**Task item:**
Reproduce verbatim the lines of the material below, starting at the line with "intros [= Hp];" and ending at the line with "Lemma lines_no_newline s", both inclusive; skip the rest.
[Recorded information — start]
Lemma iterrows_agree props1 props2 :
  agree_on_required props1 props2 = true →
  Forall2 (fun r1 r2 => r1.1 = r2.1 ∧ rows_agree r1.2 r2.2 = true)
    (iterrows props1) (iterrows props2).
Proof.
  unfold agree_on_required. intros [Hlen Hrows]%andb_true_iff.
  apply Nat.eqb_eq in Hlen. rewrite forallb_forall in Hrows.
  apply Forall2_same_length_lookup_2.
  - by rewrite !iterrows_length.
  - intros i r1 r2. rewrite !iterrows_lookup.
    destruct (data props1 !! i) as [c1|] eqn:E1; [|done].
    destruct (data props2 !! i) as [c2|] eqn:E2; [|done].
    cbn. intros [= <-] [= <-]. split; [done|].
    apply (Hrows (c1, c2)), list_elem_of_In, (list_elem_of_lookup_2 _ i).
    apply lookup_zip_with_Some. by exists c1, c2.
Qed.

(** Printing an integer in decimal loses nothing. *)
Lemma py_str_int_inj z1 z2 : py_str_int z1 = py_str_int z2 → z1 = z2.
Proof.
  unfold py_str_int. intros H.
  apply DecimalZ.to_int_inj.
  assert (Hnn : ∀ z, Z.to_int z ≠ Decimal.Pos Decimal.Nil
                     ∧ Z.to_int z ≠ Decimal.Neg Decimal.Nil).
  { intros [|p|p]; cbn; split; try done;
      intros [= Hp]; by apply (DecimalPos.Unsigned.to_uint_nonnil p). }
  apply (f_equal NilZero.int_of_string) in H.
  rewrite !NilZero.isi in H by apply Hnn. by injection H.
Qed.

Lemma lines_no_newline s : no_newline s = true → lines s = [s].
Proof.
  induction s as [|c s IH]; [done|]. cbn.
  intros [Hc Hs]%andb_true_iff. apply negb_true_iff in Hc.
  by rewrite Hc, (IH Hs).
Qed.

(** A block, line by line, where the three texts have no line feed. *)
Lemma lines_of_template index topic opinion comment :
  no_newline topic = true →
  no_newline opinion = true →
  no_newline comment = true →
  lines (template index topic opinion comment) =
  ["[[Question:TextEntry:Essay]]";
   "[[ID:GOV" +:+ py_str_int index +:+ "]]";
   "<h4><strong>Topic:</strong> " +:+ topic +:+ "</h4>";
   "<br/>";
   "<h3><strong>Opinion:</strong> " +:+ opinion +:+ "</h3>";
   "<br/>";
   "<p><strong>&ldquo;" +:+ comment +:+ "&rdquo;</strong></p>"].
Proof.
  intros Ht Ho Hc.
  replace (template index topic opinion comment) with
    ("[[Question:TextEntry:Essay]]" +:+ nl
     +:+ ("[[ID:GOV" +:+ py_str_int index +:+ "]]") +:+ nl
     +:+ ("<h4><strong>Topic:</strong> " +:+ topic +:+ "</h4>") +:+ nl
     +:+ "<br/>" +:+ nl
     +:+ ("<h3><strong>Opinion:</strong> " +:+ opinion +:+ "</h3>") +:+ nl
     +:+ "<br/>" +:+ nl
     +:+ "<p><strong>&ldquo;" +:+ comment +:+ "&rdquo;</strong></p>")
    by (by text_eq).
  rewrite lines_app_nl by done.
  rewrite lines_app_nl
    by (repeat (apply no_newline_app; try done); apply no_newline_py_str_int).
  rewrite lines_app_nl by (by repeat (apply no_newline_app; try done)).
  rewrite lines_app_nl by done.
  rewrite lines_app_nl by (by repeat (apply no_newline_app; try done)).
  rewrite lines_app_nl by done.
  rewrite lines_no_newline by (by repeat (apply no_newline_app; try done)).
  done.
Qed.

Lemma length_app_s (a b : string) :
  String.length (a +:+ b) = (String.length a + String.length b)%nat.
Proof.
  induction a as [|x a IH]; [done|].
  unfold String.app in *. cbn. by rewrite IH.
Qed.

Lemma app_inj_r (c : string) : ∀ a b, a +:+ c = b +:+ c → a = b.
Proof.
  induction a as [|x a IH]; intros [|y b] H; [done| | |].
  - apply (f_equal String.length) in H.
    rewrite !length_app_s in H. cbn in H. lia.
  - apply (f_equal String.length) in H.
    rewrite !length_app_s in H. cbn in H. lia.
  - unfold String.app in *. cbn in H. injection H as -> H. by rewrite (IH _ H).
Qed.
[Recorded information — finish]
**Reply:**
      intros [= Hp]; by apply (DecimalPos.Unsigned.to_uint_nonnil p). }
  apply (f_equal NilZero.int_of_string) in H.
  rewrite !NilZero.isi in H by apply Hnn. by injection H.
Qed.

Lemma lines_no_newline s : no_newline s = true → lines s = [s].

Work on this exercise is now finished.